To capture these data, the UK team recruited 327 participants from 12 economically distressed Eastern Kentucky counties: Adair, Bell, Estill, Jackson, Knott, Letcher, Lincoln, Perry, Pike, Rockcastle, Russell and Whitley.

The REST-KY study goes beyond traditional one-time surveys by following participants for two years. Every six months, participants complete a detailed survey and a two-week intensive tracking period known as a "burst." During these bursts, they complete daily surveys on their mobile phones and wear a fitness tracking device to record their sleep patterns in real time.

"This gives us a detailed picture of what is happening in their lives and impacting their sleep," Moga said.

Researchers initially intended to compare six "hotspot" counties - areas previously identified in 2015 as having excess sleep deficiency - with six nonhotspot counties. However, the results revealed that sleep deficiencies were pervasive across the entire region, regardless of previous labels.

"We couldn't even do analyses separating by hotspot and nonhotspot because they look very much alike," Moga said. "The problem is actually more prevalent and it's not just in some counties."

Health up the holler

Because healthcare access, cost and travel time are significant barriers in rural Appalachia, the researchers are focusing on interventions that do not require a visit to a physical clinic.
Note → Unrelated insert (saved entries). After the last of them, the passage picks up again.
(** * Authentication / session core of the cown backend

    A shallow embedding of the code paths of [src/services/authService.js]
    (field cipher, registration, session cache, session verification),
    of the [requireAuth] middleware and of [UserService.updateProfile] /
    [UserRepository.update], together with the properties the specification
    states about them.

    Conventions.
    - A Node [Buffer] is a [list byte].
    - A JavaScript string is the list of its UTF-16 code units ([jsstring]).
    - Calls into a datastore are steps of a small state-and-exception monad
      over a [world] that holds the MySQL tables, the Mongo collection and
      the Redis cache, with explicit fault flags for "the call rejects".
    - Values drawn from [crypto.randomBytes], [crypto.randomUUID],
      [Math.random] and [bcrypt.hash] are inputs of the operation that
      draws them. *)

From Stdlib Require Import NArith ZArith List Lia Btauto Bool.
From Stdlib Require Import Strings.Byte Strings.Ascii Strings.String.
From stdpp Require Import base option list gmap strings pretty.

Local Open Scope N_scope.

(** ** Bytes *)

Module Bytes.

(** The byte with value [n]; callers pass values below 256. *)
Definition byte_of_N (n : N) : byte :=
  match Byte.of_N n with
  | Some b => b
  | None => x00
  end.

Definition bxor (a b : byte) : byte :=
  byte_of_N (N.lxor (Byte.to_N a) (Byte.to_N b)).

(** Bytewise XOR of a buffer with a mask; positions the mask does not
    cover are XORed with zero. *)
Fixpoint xor_bytes (a m : list byte) : list byte :=
  match a with
  | [] => []
  | x :: a' => bxor x (hd x00 m) :: xor_bytes a' (tl m)
  end.

End Bytes.

Import Bytes.

(** ** AES-256 (FIPS-197), the block cipher behind
    [crypto.createCipheriv('aes-256-cbc', ...)] *)

Module AES.

(** Multiplication by [x] in GF(2^8) modulo [x^8 + x^4 + x^3 + x + 1]. *)
Definition xtime (b : byte) : byte :=
  let n := Byte.to_N b in
  byte_of_N (N.lxor (N.shiftl n 1) (if N.testbit n 7 then 283 else 0)).

Fixpoint gmul_bits (i : nat) (k : N) (a : byte) : byte :=
  match i with
  | O => x00
  | S j => bxor (if N.odd k then a else x00) (gmul_bits j (N.div2 k) (xtime a))
  end.

(** [gmul k a] is the product of the field elements [k] and [a]. *)
Definition gmul (k : N) (a : byte) : byte := gmul_bits 8 k a.

Fixpoint gpow (n : nat) (a : byte) : byte :=
  match n with
  | O => x01
  | S m => gmul (Byte.to_N a) (gpow m a)
  end.

Definition rotl8 (n k : N) : N :=
  N.lor (N.shiftl n k mod 256) (N.shiftr n (8 - k)).

(** The S-box as FIPS-197 defines it: multiplicative inverse ([a^254]),
    then the affine map. *)
Definition sbox_spec (a : byte) : byte :=
  let v := Byte.to_N (gpow 254 a) in
  byte_of_N
    (N.lxor v (N.lxor (rotl8 v 1) (N.lxor (rotl8 v 2)
       (N.lxor (rotl8 v 3) (N.lxor (rotl8 v 4) 99))))).

Definition all_bytes : list byte :=
  Eval vm_compute in map (fun n => byte_of_N (N.of_nat n)) (seq 0 256).

Definition sbox_table : list byte :=
  Eval vm_compute in map sbox_spec all_bytes.

Definition sbox (a : byte) : byte := nth (Byte.to_nat a) sbox_table x00.

Definition inv_sbox_spec (c : byte) : byte :=
  match List.find (fun a => Byte.eqb (sbox a) c) all_bytes with
  | Some a => a
  | None => x00
  end.

Definition inv_sbox_table : list byte :=
  Eval vm_compute in map inv_sbox_spec all_bytes.

Definition inv_sbox (c : byte) : byte := nth (Byte.to_nat c) inv_sbox_table x00.

(** *** Key schedule, Nk = 8, Nr = 14 *)

Definition word : Type := byte * byte * byte * byte.

Definition word0 : word := (x00, x00, x00, x00).

Definition rot_word (w : word) : word :=
  let '(a, b, c, d) := w in (b, c, d, a).

Definition sub_word (w : word) : word :=
  let '(a, b, c, d) := w in (sbox a, sbox b, sbox c, sbox d).

Definition xor_word (v w : word) : word :=
  let '(a, b, c, d) := v in
  let '(a', b', c', d') := w in
  (bxor a a', bxor b b', bxor c c', bxor d d').

Definition rcon (i : nat) : word := (gpow (i - 1) x02, x00, x00, x00).

Fixpoint words_of_bytes (l : list byte) : list word :=
  match l with
  | a :: b :: c :: d :: l' => (a, b, c, d) :: words_of_bytes l'
  | _ => []
  end.

Definition bytes_of_word (w : word) : list byte :=
  let '(a, b, c, d) := w in [a; b; c; d].

Definition next_word (i : nat) (ws : list word) : word :=
  let temp := nth (i - 1) ws word0 in
  let temp' :=
    if Nat.eqb (i mod 8) 0 then xor_word (sub_word (rot_word temp)) (rcon (i / 8))
    else if Nat.eqb (i mod 8) 4 then sub_word temp
    else temp in
  xor_word (nth (i - 8) ws word0) temp'.

Fixpoint expand_loop (fuel i : nat) (ws : list word) : list word :=
  match fuel with
  | O => ws
  | S f => expand_loop f (S i) (ws ++ [next_word i ws])
  end.

Definition key_expansion (key : list byte) : list word :=
  expand_loop 52 8 (words_of_bytes key).

Definition round_key (ws : list word) (r : nat) : list byte :=
  concat (map bytes_of_word (firstn 4 (skipn (4 * r) ws))).

(** The fifteen round keys. *)
Definition round_keys (key : list byte) : list (list byte) :=
  let ws := key_expansion key in map (round_key ws) (seq 0 15).

(** *** Round transformations on the 16-byte state (column-major) *)

Definition add_round_key (rk st : list byte) : list byte := xor_bytes st rk.

Definition sub_bytes (st : list byte) : list byte := map sbox st.
Definition inv_sub_bytes (st : list byte) : list byte := map inv_sbox st.

Definition shift_rows (st : list byte) : list byte :=
  match st with
  | [s0; s1; s2; s3; s4; s5; s6; s7; s8; s9; sa; sb; sc; sd; se; sf] =>
      [s0; s5; sa; sf; s4; s9; se; s3; s8; sd; s2; s7; sc; s1; s6; sb]
  | _ => st
  end.

Definition inv_shift_rows (st : list byte) : list byte :=
  match st with
  | [s0; s1; s2; s3; s4; s5; s6; s7; s8; s9; sa; sb; sc; sd; se; sf] =>
      [s0; sd; sa; s7; s4; s1; se; sb; s8; s5; s2; sf; sc; s9; s6; s3]
  | _ => st
  end.

Definition mix_column (w : word) : word :=
  let '(a, b, c, d) := w in
  (bxor (gmul 2 a) (bxor (gmul 3 b) (bxor c d)),
   bxor a (bxor (gmul 2 b) (bxor (gmul 3 c) d)),
   bxor a (bxor b (bxor (gmul 2 c) (gmul 3 d))),
   bxor (gmul 3 a) (bxor b (bxor c (gmul 2 d)))).

Definition inv_mix_column (w : word) : word :=
  let '(a, b, c, d) := w in
  (bxor (gmul 14 a) (bxor (gmul 11 b) (bxor (gmul 13 c) (gmul 9 d))),
   bxor (gmul 9 a) (bxor (gmul 14 b) (bxor (gmul 11 c) (gmul 13 d))),
   bxor (gmul 13 a) (bxor (gmul 9 b) (bxor (gmul 14 c) (gmul 11 d))),
   bxor (gmul 11 a) (bxor (gmul 13 b) (bxor (gmul 9 c) (gmul 14 d)))).

Definition mix_columns (st : list byte) : list byte :=
  concat (map (fun w => bytes_of_word (mix_column w)) (words_of_bytes st)).

Definition inv_mix_columns (st : list byte) : list byte :=
  concat (map (fun w => bytes_of_word (inv_mix_column w)) (words_of_bytes st)).

Definition round (st rk : list byte) : list byte :=
  add_round_key rk (mix_columns (shift_rows (sub_bytes st))).

Definition inv_round (rk st : list byte) : list byte :=
  inv_sub_bytes (inv_shift_rows (inv_mix_columns (add_round_key rk st))).

Definition final_round (rk st : list byte) : list byte :=
  add_round_key rk (shift_rows (sub_bytes st)).

Definition inv_final_round (rk st : list byte) : list byte :=
  inv_sub_bytes (inv_shift_rows (add_round_key rk st)).

(** Cipher and inverse cipher over a given list of round keys:
    first key, middle keys, last key. *)
Definition cipher (rks : list (list byte)) (blk : list byte) : list byte :=
  match rks with
  | [] => blk
  | rk0 :: rest =>
      let mid := removelast rest in
      let rkN := List.last rest [] in
      final_round rkN (fold_left round mid (add_round_key rk0 blk))
  end.

Definition inv_cipher (rks : list (list byte)) (blk : list byte) : list byte :=
  match rks with
  | [] => blk
  | rk0 :: rest =>
      let mid := removelast rest in
      let rkN := List.last rest [] in
      add_round_key rk0 (fold_right inv_round (inv_final_round rkN blk) mid)
  end.

Definition encrypt_block (key blk : list byte) : list byte :=
  cipher (round_keys key) blk.

Definition decrypt_block (key blk : list byte) : list byte :=
  inv_cipher (round_keys key) blk.

End AES.

(** ** JavaScript strings and the two text encodings the cipher uses *)

Module Text.

(** A JavaScript string: its UTF-16 code units. *)
Definition jsstring : Type := list N.

(** The string with the given ASCII text. *)
Definition js (s : string) : jsstring :=
  map N_of_ascii (list_ascii_of_string s).

(** *** ['hex'] *)

Definition hex_digit (n : N) : N := if n <? 10 then 48 + n else 87 + n.

(** [buf.toString('hex')]: two lower-case digits per byte. *)
Definition hex_encode (bs : list byte) : jsstring :=
  flat_map (fun b => [hex_digit (Byte.to_N b / 16); hex_digit (Byte.to_N b mod 16)]) bs.

Definition hex_value (c : N) : option N :=
  if (48 <=? c) && (c <=? 57) then Some (c - 48)
  else if (97 <=? c) && (c <=? 102) then Some (c - 87)
  else if (65 <=? c) && (c <=? 70) then Some (c - 55)
  else None.

(** [Buffer.from(s, 'hex')]: decodes pairs of digits and stops at the first
    pair that is not two hex digits; a trailing single character is dropped. *)
Fixpoint hex_decode (s : jsstring) : list byte :=
  match s with
  | c1 :: c2 :: rest =>
      match hex_value c1, hex_value c2 with
      | Some h, Some l => byte_of_N (16 * h + l) :: hex_decode rest
      | _, _ => []
      end
  | _ => []
  end.

(** *** ['utf8'] *)

Definition is_high_surrogate (c : N) : bool := (0xD800 <=? c) && (c <=? 0xDBFF).
Definition is_low_surrogate (c : N) : bool := (0xDC00 <=? c) && (c <=? 0xDFFF).

(** The one to four bytes of a code point; the six-bit groups are written
    with division and remainder by 64. *)
Definition utf8_of_code_point (cp : N) : list byte :=
  if cp <? 0x80 then [byte_of_N cp]
  else if cp <? 0x800 then
    [byte_of_N (0xC0 + cp / 64);
     byte_of_N (0x80 + cp mod 64)]
  else if cp <? 0x10000 then
    [byte_of_N (0xE0 + cp / 64 / 64);
     byte_of_N (0x80 + (cp / 64) mod 64);
     byte_of_N (0x80 + cp mod 64)]
  else
    [byte_of_N (0xF0 + cp / 64 / 64 / 64);
     byte_of_N (0x80 + (cp / 64 / 64) mod 64);
     byte_of_N (0x80 + (cp / 64) mod 64);
     byte_of_N (0x80 + cp mod 64)].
In a previous study funded by the Building Interdisciplinary Research Careers in Women's Health program, Moloney and Moga tested a cognitive behavioral therapy intervention delivered via an app to women aged 45 and older in Eastern Kentucky.

"We were able to show that not only did they improve their sleep outcomes, they also reduced the use of medications to help with treating insomnia," Moga said.
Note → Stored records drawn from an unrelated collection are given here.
(** C2, as the code has it.  On a page with at least one card
    [get_all_products] returns the products of the cards it keeps, in page
    order.  The price of each is the integer written by all the digits of
    the card's price label taken together, in order (["Price: 1,200"] gives
    1200), not by its first digit run alone, and a card that has a button
    and whose label digits are decimal digits, at most [int_max_str_digits]
    of them, is kept with that price.  A card whose price cannot be parsed
    ([int] raises: the label has no digit, a digit that is no decimal digit,
    or more digits than [int] converts) is skipped: it yields no product,
    and no default price. *)
Theorem catalog_price_joins_all_digits (cards : list card) :
  cards <> [] ->
  exists products,
    get_all_products cards = Ok products
    /\ products = kept read_card cards
    /\ (forall product,
          In product products ->
          exists elem label,
            In elem cards
            /\ read_card elem = Some product
            /\ price_label (card_paragraphs elem) = Some label
            /\ any_isdigit label = true
            /\ all_decimal (filter isdigit label)
            /\ (List.length (filter isdigit label) <= int_max_str_digits)%nat
            /\ price product = digits_value (filter isdigit label))
    /\ (forall elem label button,
          In elem cards ->
          price_label (card_paragraphs elem) = Some label ->
          card_button elem = Some button ->
          any_isdigit label = true ->
          all_decimal (filter isdigit label) ->
          (List.length (filter isdigit label) <= int_max_str_digits)%nat ->
          exists product,
            In product products
            /\ read_card elem = Some product
            /\ price product = digits_value (filter isdigit label))
    /\ (forall elem label,
          In elem cards ->
          price_label (card_paragraphs elem) = Some label ->
          (any_isdigit label = false
           \/ (int_max_str_digits < List.length (filter isdigit label))%nat
           \/ exists e, py_int (filter isdigit label) = Raise e) ->
          read_card elem = None).
Proof.
  intros Hne. exists (kept read_card cards).
  split; [now apply get_all_products_kept|]. split; [reflexivity|].
  split; [|split].
  - intros product Hin. apply kept_In in Hin as [elem [Helem Hread]].
    assert (exists label, price_label (card_paragraphs elem) = Some label)
      as [label Hlabel].
    { unfold read_card in Hread.
      destruct (card_paragraphs elem); [discriminate|].
      destruct (price_label _) as [label|]; [now exists label | discriminate]. }
    exists elem, label.
    destruct (read_card_price elem label Hlabel) as [Hkept _].
    destruct (Hkept product Hread) as [Hany Hint].
    apply py_int_ok in Hint as [_ [Hdec [Hlen Hval]]].
    repeat split; assumption.
  - intros elem label button Helem Hlabel Hbutton Hany Hdec Hlen.
    destruct (read_card_price elem label Hlabel) as [_ [_ Hin]].
    destruct (Hin (digits_value (filter isdigit label)) button)
      as [product [Hread Hprice]]; [|exact Hbutton|].
    + apply py_int_ok. repeat split; [|exact Hdec|exact Hlen].
      intros E. apply any_isdigit_filter in E. congruence.
    + exists product. repeat split; [|exact Hread|exact Hprice].
      apply kept_In. now exists elem.
  - intros elem label _ Hlabel Hnone.
    destruct (read_card_price elem label Hlabel) as [_ [Hskip _]].
    destruct Hnone as [Hnone | [Hlong | [e He]]].
    + apply py_int_no_digit in Hnone as [e He]. now apply (Hskip e).
    + apply py_int_too_long in Hlong as [e He]. now apply (Hskip e).
    + now apply (Hskip e).
Qed.

Lemma catalog_price_joins_all_digits_witness :
  let honey := {| card_element := 1%nat;
                  card_paragraphs := [py "Max Honey"; py "Price: 1,200"];
                  card_button := Some 11%nat |} in
  let banner := {| card_element := 2%nat;
                   card_paragraphs := [py "Soon"; py "Price: on request"];
                   card_button := Some 12%nat |} in
  [honey; banner] <> []
  /\ get_all_products [honey; banner]
     = Ok [{| name := py "Max Honey"; price := 1200; element := 1%nat;
              add_to_cart_button := 11%nat |}]
  /\ exists products,
       get_all_products [honey; banner] = Ok products
       /\ products = kept read_card [honey; banner].
Proof.
  intros honey banner.
  split; [discriminate|]. split; [reflexivity|].
  destruct (catalog_price_joins_all_digits [honey; banner])
    as [products [H1 [H2 _]]]; [discriminate|].
  exists products. split; [exact H1 | exact H2].
Defined.

(** C2, as stated, fails: from the label ["Price: 1,200"] the catalog takes
    the price 1200, while the first digit run of that text denotes 1. *)
Lemma catalog_price_not_first_digit_run :
  let honey := {| card_element := 1%nat;
                  card_paragraphs := [py "Max Honey"; py "Price: 1,200"];
                  card_button := Some 11%nat |} in
  price_label (card_paragraphs honey) = Some (py "Price: 1,200")
  /\ spec_first_digit_run_price (py "Price: 1,200") = Some 1
  /\ option_map price (read_card honey) = Some 1200
  /\ option_map price (read_card honey)
     <> spec_first_digit_run_price (py "Price: 1,200").
Proof. repeat split. discriminate. Qed.

(** *** Adding the selected pair *)

Lemma str_eqb_refl (a : text) : str_eqb a a = true.
Proof.
  induction a as [|c a IH]; simpl; [reflexivity|].
  now rewrite Ascii.eqb_refl, IH.
Qed.

(** C8.  When the selection for a known category returns a pair with a
    side that is [None], [add_selected_products_to_cart] raises the
    exception "Could not find required products for <category>" and leaves
    the list of clicked add buttons as it was: no add action is triggered
    for either product. *)
Theorem incomplete_pair_adds_nothing
  (pg : page) (category : text) (done : added)
  (product1 product2 : option product) :
  (category = py "moisturizers"
   /\ select_moisturizer_products (cards pg) = Ok (product1, product2))
  \/ (category = py "sunscreens"
      /\ select_sunscreen_products (cards pg) = Ok (product1, product2)) ->
  product1 = None \/ product2 = None ->
  add_selected_products_to_cart pg category done
  = (Raise (PyException
              (py "Could not find required products for " ++ category)),
     done).
Proof.
  intros Hsel Hnone. unfold add_selected_products_to_cart, bind, lift.
  destruct Hsel as [[-> Hsel] | [-> Hsel]].
  - rewrite str_eqb_refl, Hsel.
    destruct Hnone as [-> | ->]; [reflexivity|].
    now destruct product1.
  - replace (str_eqb (py "sunscreens") (py "moisturizers")) with false
      by reflexivity.
    rewrite str_eqb_refl, Hsel.
    destruct Hnone as [-> | ->]; [reflexivity|].
    now destruct product1.
Qed.

Lemma incomplete_pair_adds_nothing_witness :
  let pg := {| cards := [{| card_element := 1%nat;
                            card_paragraphs := [py "Garnier Aloe Gel";
                                                py "Price: Rs. 150"];
                            card_button := Some 11%nat |}];
               button_clickable := fun _ => true |} in
  let aloe := {| name := py "Garnier Aloe Gel"; price := 150;
                 element := 1%nat; add_to_cart_button := 11%nat |} in
  select_moisturizer_products (cards pg) = Ok (Some aloe, None)
  /\ add_selected_products_to_cart pg (py "moisturizers") []
     = (Raise (PyException
                 (py "Could not find required products for "
                  ++ py "moisturizers")),
        []).
Proof.
  intros pg aloe. split; [reflexivity|].
  apply (incomplete_pair_adds_nothing pg (py "moisturizers") []
           (Some aloe) None).
  - left. split; reflexivity.
  - right. reflexivity.
Defined.

(** With both sides found and both buttons clickable, the two add buttons
    are clicked, first then second, and the prices are summed. *)
Lemma complete_pair_adds_both
  (pg : page) (done : added) (product1 product2 : product) :
  select_sunscreen_products (cards pg) = Ok (Some product1, Some product2) ->
  button_clickable pg (add_to_cart_button product1) = true ->
  button_clickable pg (add_to_cart_button product2) = true ->
  add_selected_products_to_cart pg (py "sunscreens") done
  = (Ok ((product1, product2), price product1 + price product2),
     done ++ [add_to_cart_button product1; add_to_cart_button product2]).
Proof.
  intros Hsel H1 H2.
  unfold add_selected_products_to_cart, bind, lift.
  replace (str_eqb (py "sunscreens") (py "moisturizers")) with false
    by reflexivity.
  rewrite str_eqb_refl, Hsel.
  unfold add_product_to_cart, try_except, modify, ret. rewrite H1, H2.
  now rewrite <- app_assoc.
Qed.

(** An unknown category raises [ValueError] before anything is read or
    clicked. *)
Lemma unknown_category_raises (pg : page) (done : added) :
  add_selected_products_to_cart pg (py "none") done
  = (Raise (ValueError (py "Unknown product category: " ++ py "none")), done).
Proof. reflexivity. Qed.

End ProductPageFacts.

(** ** [CartPage] *)

Section CartPageFacts.
Import PyStr Py CartPage.

Lemma read_rows_kept (found : list row) (acc : list cart_item) :
  read_rows found acc = acc ++ kept read_row found.
Proof.
  revert acc. induction found as [|r found IH]; intros acc; simpl.
  - now rewrite app_nil_r.
  - destruct (read_row r); rewrite IH; [|reflexivity].
    now rewrite <- app_assoc.
Qed.

Lemma get_cart_items_kept (pg : page) :
  get_cart_items pg = if table_present pg then kept read_row (rows pg) else [].
Proof.
  unfold get_cart_items. destruct (table_present pg); [|reflexivity].
  destruct (rows pg) as [|r found] eqn:E; [reflexivity|].
  now rewrite read_rows_kept.
Qed.

Lemma py_sum_from (l : list Z) (a : Z) :
  fold_left Z.add l a = a + fold_left Z.add l 0.
Proof.
  revert a. induction l as [|x l IH]; intros a; simpl; [lia|].
  rewrite (IH (a + x)), (IH x). lia.
Qed.

Lemma py_sum_prices (lines : list cart_item) :
  py_sum (map price lines) = sum_of_prices lines.
Proof.
  unfold py_sum. induction lines as [|l lines IH]; simpl; [reflexivity|].
  rewrite py_sum_from, IH. reflexivity.
Qed.

(** The digit search sees through [strip]: white space holds no digit. *)
Lemma re_search_digits_strip (x : ascii) (t : text) :
  re_search_digits (remove_char x (strip t))
  = re_search_digits (remove_char x t).
Proof.
  destruct (strip_decompose t) as [a [b [E [Ha Hb]]]].
  transitivity (re_search_digits (remove_char x (a ++ strip t ++ b)));
    [|now rewrite <- E].
  rewrite !remove_char_app.
  rewrite re_search_digits_prefix
    by now apply no_decimal_remove_char, spaces_no_decimal.
  rewrite re_search_digits_suffix
    by now apply no_decimal_remove_char, spaces_no_decimal.
  reflexivity.
Qed.

Lemma read_row_without_digit (r : row) :
  has_decimal_digit (price_field r) = false -> read_row r = None.
Proof.
  unfold has_decimal_digit, price_field, read_row.
  destruct r as [|cell0 [|cell1 r]]; try reflexivity.
  simpl nth. intros H. apply has_no_decimal_iff in H.
  destruct (negb (any_isdigit (strip cell1))); [reflexivity|].
  rewrite re_search_digits_strip, re_search_digits_none; [reflexivity|].
  now apply no_decimal_remove_char.
Qed.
The team has since submitted a grant to bring a similar app-based intervention, called Somryst, to the counties involved in the REST-KY study. These digital tools are designed to address both sleep and mental health while overcoming the stigma and transportation burden sometimes associated with seeking traditional care.

Her new Kentucky home

The study's success relied heavily on one of the study coordinators, Jennifer Malan, who lives in the region.

"She has been able to make this possible because she knows the people," Moga said. "She knows how to talk to them, how to convey the message that we are there for them, to learn from them and to really try to help them in a way that they welcome."

Meeting Kentuckians in a way that feels authentic is important to Moga. She's originally from Romania, but like many people who relocated to Kentucky, she was blown away by how quickly the community embraced her. She didn't know much about Kentucky and Appalachia before moving here 14 years ago, but since then has learned to love the region and its people.

"I'm coming from a small country, and I could see lots of similarities between rural Romania and Appalachia," Moga said. "I grew to be invested in this region, and I appreciate the opportunity to really showcase our research because it's really not research for the sake of research. It really is trying to help the people there."

Research reported in this publication was supported by the National Institute on Drug Abuse of the National Institutes of Health under award number K12DA035150 and the National Institute on Minority Health and Health Disparities of the National Institutes of Health under award number R01MD016236. The content is solely the responsibility of the authors and does not necessarily represent the official views of the National Institutes of Health.